#### Requirement
Go over the lines below, and when one contains the word "Hlogin", copy it.

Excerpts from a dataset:

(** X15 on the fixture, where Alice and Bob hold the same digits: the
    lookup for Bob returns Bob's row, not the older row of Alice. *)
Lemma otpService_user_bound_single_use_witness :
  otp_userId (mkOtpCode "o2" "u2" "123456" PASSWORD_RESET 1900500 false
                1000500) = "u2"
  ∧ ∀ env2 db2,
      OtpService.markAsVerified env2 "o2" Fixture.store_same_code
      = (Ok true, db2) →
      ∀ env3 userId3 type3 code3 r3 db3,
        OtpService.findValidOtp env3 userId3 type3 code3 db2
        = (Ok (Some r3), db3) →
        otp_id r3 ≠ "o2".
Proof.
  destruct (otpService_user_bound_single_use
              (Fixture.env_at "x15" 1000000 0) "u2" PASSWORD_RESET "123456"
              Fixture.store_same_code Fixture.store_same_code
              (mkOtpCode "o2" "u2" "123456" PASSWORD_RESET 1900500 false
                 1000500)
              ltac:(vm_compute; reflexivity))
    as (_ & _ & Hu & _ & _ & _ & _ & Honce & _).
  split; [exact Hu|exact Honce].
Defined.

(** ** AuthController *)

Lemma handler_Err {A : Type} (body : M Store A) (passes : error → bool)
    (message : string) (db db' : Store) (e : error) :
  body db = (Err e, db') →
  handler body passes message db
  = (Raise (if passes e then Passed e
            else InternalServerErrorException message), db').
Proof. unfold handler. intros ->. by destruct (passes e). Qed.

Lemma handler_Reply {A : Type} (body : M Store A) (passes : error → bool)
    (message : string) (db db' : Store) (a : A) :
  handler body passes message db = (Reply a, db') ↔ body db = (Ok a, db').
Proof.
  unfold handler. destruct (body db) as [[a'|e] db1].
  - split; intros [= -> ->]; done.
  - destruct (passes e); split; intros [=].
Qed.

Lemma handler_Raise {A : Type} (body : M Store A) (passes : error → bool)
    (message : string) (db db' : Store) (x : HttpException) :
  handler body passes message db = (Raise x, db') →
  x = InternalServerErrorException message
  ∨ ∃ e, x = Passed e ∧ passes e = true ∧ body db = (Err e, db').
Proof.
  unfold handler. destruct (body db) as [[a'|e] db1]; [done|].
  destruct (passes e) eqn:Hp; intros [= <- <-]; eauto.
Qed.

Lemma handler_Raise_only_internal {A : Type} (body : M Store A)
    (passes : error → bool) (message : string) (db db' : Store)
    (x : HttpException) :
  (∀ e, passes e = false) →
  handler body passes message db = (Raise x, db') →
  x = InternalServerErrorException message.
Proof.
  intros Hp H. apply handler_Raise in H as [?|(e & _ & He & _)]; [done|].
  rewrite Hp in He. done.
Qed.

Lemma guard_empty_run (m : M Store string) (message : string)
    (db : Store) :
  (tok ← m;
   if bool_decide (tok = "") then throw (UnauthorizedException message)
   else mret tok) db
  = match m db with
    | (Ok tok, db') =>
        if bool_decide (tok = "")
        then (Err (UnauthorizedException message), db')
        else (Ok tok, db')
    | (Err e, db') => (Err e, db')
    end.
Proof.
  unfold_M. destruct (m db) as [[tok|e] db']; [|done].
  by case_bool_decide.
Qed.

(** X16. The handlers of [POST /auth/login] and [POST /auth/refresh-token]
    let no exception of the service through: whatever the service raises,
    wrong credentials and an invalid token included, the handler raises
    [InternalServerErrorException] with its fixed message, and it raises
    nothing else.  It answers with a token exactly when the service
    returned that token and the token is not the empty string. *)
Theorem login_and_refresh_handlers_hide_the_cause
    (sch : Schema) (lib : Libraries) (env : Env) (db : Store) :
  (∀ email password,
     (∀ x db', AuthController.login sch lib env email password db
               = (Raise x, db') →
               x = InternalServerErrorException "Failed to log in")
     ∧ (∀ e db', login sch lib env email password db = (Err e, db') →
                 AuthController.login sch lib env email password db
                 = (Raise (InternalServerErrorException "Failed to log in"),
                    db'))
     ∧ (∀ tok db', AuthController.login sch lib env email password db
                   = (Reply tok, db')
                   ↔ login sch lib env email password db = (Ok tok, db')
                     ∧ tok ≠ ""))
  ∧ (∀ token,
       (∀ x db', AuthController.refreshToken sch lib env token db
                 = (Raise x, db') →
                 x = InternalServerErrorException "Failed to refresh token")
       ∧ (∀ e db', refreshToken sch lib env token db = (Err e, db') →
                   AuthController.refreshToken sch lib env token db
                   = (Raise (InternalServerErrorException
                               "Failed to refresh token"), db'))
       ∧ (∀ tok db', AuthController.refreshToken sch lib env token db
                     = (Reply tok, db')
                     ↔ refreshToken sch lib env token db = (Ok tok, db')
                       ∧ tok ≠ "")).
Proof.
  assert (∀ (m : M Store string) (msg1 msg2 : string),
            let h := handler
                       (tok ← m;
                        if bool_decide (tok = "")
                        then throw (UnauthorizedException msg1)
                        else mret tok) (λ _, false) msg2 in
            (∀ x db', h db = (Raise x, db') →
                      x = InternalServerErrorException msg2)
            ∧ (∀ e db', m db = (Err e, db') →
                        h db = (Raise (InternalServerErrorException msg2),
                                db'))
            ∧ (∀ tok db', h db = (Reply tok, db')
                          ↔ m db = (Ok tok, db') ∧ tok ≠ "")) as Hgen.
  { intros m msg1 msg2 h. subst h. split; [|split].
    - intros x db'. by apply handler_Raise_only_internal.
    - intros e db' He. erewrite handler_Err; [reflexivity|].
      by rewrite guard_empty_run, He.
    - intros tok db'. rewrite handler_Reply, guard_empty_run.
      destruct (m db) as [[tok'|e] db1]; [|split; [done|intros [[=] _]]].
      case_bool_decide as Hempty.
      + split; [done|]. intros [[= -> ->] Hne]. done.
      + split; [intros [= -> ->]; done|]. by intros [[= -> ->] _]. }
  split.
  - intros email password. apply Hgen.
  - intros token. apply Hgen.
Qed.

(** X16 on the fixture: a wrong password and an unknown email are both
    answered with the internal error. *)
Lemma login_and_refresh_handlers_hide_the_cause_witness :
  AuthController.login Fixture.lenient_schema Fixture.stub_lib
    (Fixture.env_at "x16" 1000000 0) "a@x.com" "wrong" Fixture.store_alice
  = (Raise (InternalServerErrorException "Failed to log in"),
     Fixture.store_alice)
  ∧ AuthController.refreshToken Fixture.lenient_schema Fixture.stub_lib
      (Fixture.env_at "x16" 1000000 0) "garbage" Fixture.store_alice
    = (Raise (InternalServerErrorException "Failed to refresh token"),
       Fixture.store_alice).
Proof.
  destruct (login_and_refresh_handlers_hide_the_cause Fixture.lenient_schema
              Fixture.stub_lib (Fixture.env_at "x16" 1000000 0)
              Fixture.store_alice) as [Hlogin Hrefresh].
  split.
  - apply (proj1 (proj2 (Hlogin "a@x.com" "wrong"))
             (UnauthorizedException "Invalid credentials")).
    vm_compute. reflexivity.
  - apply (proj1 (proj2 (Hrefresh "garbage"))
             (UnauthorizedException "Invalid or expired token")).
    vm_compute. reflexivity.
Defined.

==

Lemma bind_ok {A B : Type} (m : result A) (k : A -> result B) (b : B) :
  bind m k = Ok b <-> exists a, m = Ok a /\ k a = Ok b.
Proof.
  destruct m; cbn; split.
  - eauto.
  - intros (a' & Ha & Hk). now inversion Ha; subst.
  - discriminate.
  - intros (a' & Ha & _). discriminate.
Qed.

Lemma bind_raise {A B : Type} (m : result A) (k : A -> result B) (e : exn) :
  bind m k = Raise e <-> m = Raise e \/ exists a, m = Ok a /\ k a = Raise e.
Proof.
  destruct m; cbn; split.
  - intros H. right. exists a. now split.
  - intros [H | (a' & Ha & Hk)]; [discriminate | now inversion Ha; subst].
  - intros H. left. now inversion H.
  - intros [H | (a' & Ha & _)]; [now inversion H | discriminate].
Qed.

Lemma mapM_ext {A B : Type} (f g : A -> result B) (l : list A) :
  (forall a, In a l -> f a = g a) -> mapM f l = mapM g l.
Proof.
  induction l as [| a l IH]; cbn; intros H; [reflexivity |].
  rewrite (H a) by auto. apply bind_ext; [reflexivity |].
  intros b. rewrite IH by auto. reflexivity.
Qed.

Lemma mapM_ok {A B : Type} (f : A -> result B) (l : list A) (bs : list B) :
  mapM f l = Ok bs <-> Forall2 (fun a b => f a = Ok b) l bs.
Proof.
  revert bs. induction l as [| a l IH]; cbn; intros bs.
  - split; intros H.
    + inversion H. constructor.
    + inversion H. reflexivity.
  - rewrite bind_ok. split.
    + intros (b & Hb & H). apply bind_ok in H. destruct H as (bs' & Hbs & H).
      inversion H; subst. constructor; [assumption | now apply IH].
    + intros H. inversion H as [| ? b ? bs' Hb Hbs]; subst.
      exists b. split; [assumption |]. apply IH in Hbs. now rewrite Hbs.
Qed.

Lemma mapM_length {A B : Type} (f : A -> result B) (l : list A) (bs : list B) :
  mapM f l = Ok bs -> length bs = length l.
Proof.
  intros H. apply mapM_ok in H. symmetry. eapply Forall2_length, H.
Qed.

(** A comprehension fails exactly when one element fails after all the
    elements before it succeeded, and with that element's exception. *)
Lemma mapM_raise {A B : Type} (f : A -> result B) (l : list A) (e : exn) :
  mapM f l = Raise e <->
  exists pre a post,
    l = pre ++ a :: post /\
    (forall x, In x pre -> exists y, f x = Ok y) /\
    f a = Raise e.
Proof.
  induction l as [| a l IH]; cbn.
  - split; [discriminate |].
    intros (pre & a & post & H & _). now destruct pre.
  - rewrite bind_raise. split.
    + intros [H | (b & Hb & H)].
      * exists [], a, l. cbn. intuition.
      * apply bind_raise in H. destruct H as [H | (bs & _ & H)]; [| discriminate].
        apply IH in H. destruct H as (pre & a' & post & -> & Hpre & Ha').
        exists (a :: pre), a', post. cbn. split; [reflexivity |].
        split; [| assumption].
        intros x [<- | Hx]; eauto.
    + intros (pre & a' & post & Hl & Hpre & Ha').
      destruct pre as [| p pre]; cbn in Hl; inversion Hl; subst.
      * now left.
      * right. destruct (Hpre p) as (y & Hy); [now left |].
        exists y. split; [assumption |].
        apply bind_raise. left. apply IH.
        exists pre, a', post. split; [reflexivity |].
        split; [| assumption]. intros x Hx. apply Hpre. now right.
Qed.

==

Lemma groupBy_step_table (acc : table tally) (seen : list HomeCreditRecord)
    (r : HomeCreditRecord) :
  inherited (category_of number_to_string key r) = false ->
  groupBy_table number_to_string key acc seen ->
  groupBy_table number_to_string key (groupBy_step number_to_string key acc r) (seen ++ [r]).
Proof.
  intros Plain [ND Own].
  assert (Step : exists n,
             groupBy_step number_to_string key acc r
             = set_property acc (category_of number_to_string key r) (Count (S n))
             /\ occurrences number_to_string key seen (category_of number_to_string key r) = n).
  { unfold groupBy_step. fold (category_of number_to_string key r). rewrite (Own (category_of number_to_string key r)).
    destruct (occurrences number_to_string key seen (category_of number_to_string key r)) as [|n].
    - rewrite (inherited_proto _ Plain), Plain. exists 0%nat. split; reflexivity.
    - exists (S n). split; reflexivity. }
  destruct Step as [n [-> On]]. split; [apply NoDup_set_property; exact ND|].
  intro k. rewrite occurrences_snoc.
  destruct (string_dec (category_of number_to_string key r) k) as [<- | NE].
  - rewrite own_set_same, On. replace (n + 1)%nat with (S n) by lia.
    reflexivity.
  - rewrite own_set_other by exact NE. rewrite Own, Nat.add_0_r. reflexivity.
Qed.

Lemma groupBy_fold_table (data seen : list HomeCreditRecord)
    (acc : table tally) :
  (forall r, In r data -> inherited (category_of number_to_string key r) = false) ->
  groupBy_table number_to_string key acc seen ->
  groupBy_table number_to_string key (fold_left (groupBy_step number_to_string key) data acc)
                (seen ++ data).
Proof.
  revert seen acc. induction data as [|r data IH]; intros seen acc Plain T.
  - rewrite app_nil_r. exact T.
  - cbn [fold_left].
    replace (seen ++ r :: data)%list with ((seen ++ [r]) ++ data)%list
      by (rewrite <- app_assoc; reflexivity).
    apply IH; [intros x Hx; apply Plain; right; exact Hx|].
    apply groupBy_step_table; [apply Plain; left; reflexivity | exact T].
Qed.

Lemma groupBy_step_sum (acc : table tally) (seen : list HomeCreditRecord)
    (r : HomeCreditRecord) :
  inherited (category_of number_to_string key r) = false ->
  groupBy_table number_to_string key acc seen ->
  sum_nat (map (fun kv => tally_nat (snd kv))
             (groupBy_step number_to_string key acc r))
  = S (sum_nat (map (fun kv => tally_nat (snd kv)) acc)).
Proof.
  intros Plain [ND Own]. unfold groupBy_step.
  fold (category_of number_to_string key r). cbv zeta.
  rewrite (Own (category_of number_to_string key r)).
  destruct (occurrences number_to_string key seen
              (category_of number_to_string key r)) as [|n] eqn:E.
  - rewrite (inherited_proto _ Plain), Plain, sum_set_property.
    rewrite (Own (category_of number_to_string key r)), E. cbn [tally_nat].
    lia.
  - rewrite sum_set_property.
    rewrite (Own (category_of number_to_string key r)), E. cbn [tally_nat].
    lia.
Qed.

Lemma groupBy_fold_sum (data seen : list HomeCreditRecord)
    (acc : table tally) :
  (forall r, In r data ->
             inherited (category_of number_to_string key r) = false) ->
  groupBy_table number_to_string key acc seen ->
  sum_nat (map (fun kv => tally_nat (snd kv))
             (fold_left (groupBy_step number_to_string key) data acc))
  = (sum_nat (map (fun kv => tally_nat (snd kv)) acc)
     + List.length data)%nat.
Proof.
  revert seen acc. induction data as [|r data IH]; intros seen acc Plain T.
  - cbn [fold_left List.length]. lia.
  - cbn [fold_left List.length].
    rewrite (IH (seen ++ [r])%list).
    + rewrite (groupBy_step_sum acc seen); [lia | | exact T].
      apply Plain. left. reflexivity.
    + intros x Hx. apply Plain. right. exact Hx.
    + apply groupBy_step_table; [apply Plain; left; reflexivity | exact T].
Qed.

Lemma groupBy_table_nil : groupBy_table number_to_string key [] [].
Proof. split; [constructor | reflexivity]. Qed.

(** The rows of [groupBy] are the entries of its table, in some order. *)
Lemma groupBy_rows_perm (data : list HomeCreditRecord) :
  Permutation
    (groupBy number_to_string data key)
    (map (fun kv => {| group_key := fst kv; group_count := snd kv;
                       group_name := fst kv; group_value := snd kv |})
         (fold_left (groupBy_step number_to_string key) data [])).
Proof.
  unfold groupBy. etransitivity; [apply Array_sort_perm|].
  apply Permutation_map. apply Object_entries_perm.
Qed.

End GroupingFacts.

#### Response to this task
              Fixture.store_alice) as [Hlogin Hrefresh].
  - apply (proj1 (proj2 (Hlogin "a@x.com" "wrong"))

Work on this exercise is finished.